**EXERCISE DESCRIPTION:** Once you find the line with "link), d') ->" in the data that follows, repeat it and every line after it exactly, through the line with "(mkInvitationDetails (InvitationCreate.email invitation) phone".

┄┄┄┄┄┄┄┄┄┄┄┄┄┄┄┄┄┄┄┄

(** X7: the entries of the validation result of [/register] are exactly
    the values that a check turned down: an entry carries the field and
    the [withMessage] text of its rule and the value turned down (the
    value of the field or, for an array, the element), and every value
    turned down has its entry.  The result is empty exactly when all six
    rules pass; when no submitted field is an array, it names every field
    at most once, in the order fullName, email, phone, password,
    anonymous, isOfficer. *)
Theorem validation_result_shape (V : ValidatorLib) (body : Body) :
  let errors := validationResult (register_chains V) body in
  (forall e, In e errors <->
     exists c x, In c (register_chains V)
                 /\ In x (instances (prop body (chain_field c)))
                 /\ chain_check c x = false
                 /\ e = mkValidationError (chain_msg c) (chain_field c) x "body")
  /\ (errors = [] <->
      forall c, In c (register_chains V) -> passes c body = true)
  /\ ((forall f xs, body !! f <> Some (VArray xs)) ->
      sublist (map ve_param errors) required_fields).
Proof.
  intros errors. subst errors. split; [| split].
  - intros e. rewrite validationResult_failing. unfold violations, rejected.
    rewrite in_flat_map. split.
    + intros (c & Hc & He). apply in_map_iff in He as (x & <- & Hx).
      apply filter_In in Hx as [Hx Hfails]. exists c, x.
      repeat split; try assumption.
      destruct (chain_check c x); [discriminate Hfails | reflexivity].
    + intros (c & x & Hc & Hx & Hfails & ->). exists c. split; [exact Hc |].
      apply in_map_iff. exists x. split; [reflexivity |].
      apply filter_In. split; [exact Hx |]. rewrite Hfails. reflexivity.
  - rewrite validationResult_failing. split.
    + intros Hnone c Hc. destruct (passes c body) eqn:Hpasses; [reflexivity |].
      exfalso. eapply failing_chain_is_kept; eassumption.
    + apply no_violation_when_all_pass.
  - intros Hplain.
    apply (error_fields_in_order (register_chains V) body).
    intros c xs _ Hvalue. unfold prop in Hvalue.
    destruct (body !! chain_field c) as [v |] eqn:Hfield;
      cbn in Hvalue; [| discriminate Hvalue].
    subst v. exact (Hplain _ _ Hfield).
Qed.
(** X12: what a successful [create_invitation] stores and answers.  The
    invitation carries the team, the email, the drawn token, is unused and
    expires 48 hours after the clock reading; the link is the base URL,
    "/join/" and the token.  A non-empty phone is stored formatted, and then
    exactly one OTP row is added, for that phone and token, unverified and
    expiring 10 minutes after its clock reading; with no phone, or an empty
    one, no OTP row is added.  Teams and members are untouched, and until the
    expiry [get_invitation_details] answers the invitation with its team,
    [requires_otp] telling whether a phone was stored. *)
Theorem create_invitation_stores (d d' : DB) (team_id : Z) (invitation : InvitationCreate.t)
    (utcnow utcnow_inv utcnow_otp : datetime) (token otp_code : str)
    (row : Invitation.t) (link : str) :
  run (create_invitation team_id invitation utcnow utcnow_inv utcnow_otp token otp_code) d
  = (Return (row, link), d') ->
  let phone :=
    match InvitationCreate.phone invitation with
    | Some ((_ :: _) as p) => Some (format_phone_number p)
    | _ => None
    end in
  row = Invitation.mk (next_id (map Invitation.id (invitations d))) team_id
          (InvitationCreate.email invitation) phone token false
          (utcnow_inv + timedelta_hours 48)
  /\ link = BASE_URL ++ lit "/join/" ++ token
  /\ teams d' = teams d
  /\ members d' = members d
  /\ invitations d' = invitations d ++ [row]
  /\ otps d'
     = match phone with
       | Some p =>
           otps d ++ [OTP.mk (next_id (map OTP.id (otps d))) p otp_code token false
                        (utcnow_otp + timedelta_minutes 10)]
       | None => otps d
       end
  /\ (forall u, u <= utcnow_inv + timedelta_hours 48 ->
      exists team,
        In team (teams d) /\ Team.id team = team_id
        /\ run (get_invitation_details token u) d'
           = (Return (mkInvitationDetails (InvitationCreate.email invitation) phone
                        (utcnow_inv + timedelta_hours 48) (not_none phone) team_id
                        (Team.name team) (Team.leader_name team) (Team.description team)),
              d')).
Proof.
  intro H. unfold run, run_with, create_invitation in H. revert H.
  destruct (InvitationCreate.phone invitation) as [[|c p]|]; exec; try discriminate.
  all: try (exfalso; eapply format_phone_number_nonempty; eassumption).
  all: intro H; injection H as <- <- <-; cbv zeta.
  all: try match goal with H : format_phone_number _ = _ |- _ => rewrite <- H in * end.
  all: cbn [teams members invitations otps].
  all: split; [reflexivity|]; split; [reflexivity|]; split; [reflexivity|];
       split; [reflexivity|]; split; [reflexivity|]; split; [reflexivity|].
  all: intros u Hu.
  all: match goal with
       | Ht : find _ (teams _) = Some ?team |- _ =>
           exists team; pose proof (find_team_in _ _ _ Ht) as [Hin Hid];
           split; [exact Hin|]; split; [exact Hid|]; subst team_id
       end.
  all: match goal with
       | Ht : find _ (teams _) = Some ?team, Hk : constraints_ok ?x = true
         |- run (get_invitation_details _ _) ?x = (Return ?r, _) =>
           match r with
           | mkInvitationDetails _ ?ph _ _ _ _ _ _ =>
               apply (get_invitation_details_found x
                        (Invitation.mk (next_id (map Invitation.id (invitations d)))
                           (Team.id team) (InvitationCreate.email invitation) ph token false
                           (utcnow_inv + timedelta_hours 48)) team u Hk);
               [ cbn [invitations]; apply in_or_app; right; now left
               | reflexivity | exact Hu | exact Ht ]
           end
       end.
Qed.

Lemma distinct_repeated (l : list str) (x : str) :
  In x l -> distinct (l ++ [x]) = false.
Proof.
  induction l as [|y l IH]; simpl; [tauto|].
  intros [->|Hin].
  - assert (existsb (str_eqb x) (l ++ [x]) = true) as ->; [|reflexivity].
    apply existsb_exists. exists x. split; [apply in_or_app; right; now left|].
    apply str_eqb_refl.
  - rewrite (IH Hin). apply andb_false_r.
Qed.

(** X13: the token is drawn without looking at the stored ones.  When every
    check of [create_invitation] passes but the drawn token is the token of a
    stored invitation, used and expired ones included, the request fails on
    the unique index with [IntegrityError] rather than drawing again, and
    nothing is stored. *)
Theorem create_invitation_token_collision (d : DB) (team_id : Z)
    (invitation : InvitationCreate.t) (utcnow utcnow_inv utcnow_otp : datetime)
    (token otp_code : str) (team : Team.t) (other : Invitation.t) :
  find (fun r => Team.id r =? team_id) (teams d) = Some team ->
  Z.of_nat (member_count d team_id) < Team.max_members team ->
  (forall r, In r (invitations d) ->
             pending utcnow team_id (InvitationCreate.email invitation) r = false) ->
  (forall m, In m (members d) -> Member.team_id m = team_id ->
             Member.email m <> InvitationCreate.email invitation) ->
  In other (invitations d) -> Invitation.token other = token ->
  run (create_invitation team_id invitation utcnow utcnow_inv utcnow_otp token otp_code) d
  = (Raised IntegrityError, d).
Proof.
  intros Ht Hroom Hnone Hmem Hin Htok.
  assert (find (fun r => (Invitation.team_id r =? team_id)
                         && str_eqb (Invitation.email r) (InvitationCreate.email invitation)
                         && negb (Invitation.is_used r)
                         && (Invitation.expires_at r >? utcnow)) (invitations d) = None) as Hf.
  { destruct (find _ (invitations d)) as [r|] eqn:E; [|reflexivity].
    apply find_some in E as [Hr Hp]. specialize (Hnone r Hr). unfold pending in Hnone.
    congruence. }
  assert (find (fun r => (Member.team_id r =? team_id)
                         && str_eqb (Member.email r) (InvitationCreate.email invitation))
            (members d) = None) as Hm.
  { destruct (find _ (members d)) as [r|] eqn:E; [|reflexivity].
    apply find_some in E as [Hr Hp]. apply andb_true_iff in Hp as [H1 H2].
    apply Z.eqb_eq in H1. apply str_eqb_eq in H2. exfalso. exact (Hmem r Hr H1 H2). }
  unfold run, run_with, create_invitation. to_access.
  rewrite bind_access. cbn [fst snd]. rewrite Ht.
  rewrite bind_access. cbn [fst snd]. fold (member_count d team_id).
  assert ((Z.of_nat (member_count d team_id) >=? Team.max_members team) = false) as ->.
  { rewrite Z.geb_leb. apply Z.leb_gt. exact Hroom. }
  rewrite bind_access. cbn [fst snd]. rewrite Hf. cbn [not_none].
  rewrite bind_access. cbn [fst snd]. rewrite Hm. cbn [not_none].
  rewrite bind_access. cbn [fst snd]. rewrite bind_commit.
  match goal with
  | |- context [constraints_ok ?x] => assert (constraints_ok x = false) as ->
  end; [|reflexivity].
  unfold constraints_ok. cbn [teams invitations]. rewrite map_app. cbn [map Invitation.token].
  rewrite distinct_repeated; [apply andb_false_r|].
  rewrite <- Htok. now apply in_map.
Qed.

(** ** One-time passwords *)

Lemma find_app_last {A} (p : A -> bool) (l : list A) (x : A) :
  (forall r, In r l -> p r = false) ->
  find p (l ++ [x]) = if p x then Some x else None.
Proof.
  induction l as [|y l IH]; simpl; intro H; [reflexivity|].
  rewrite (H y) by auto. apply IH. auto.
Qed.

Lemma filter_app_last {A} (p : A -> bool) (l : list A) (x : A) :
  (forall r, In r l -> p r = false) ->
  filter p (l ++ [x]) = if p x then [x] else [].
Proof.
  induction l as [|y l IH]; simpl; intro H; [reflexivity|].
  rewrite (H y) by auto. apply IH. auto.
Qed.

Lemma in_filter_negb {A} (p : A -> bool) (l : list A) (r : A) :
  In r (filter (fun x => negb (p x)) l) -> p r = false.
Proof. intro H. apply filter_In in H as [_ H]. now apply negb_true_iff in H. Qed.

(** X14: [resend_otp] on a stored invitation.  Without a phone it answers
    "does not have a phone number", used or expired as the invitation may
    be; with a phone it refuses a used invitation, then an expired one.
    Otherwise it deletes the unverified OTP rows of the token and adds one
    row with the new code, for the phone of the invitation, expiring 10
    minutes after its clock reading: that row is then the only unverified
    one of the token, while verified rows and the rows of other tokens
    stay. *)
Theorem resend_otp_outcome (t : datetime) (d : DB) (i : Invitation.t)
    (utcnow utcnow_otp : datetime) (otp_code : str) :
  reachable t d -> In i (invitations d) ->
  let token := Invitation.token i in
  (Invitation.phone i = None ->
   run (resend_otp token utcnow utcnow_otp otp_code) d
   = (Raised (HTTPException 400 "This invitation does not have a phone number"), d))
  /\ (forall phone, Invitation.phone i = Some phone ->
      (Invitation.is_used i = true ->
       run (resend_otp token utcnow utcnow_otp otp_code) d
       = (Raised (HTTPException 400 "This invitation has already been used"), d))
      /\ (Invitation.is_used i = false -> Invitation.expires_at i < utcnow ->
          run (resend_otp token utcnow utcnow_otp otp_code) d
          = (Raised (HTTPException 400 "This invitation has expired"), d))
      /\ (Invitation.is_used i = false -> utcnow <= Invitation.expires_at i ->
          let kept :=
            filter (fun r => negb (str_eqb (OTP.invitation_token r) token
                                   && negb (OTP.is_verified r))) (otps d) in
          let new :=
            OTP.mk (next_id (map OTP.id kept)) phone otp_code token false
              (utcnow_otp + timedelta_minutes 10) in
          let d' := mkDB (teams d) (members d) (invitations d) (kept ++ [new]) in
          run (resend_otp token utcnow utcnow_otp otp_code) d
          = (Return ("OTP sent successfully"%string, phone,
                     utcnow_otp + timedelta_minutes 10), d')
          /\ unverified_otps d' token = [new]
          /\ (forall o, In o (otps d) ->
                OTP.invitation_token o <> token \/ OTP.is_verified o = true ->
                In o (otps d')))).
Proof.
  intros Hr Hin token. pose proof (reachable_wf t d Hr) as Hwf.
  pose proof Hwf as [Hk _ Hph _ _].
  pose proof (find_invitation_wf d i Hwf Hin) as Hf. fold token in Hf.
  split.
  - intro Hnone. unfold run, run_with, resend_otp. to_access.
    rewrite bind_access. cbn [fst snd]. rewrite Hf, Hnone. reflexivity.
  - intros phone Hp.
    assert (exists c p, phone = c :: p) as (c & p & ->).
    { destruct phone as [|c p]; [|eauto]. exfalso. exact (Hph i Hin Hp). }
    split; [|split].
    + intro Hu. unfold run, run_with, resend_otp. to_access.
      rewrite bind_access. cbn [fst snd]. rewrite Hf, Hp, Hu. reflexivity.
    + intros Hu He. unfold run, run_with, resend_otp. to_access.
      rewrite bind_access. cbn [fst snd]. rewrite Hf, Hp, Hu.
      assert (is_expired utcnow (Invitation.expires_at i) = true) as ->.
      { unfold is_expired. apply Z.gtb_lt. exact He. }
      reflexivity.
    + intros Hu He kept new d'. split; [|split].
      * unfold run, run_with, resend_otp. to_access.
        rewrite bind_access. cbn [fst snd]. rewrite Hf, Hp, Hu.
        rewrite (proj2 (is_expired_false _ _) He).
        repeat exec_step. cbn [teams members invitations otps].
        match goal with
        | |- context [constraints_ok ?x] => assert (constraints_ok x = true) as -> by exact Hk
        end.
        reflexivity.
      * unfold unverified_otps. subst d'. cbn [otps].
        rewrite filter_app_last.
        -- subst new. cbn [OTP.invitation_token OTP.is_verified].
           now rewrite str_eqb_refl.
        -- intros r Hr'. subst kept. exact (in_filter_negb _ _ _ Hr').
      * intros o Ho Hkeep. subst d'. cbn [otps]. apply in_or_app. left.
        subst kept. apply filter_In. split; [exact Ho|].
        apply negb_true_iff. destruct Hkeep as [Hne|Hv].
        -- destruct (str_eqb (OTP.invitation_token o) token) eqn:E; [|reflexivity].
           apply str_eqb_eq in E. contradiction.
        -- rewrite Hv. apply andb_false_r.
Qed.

┄┄┄┄┄┄┄┄┄┄┄┄┄┄┄┄┄┄┄┄

**FINISHED EXERCISE:**
  = (Return (row, link), d') ->
  let phone :=
    match InvitationCreate.phone invitation with
    | Some ((_ :: _) as p) => Some (format_phone_number p)
    | _ => None
    end in
  row = Invitation.mk (next_id (map Invitation.id (invitations d))) team_id
          (InvitationCreate.email invitation) phone token false
          (utcnow_inv + timedelta_hours 48)
  /\ link = BASE_URL ++ lit "/join/" ++ token
  /\ teams d' = teams d
  /\ members d' = members d
  /\ invitations d' = invitations d ++ [row]
  /\ otps d'
     = match phone with
       | Some p =>
           otps d ++ [OTP.mk (next_id (map OTP.id (otps d))) p otp_code token false
                        (utcnow_otp + timedelta_minutes 10)]
       | None => otps d
       end
  /\ (forall u, u <= utcnow_inv + timedelta_hours 48 ->
      exists team,
        In team (teams d) /\ Team.id team = team_id
        /\ run (get_invitation_details token u) d'
           = (Return (mkInvitationDetails (InvitationCreate.email invitation) phone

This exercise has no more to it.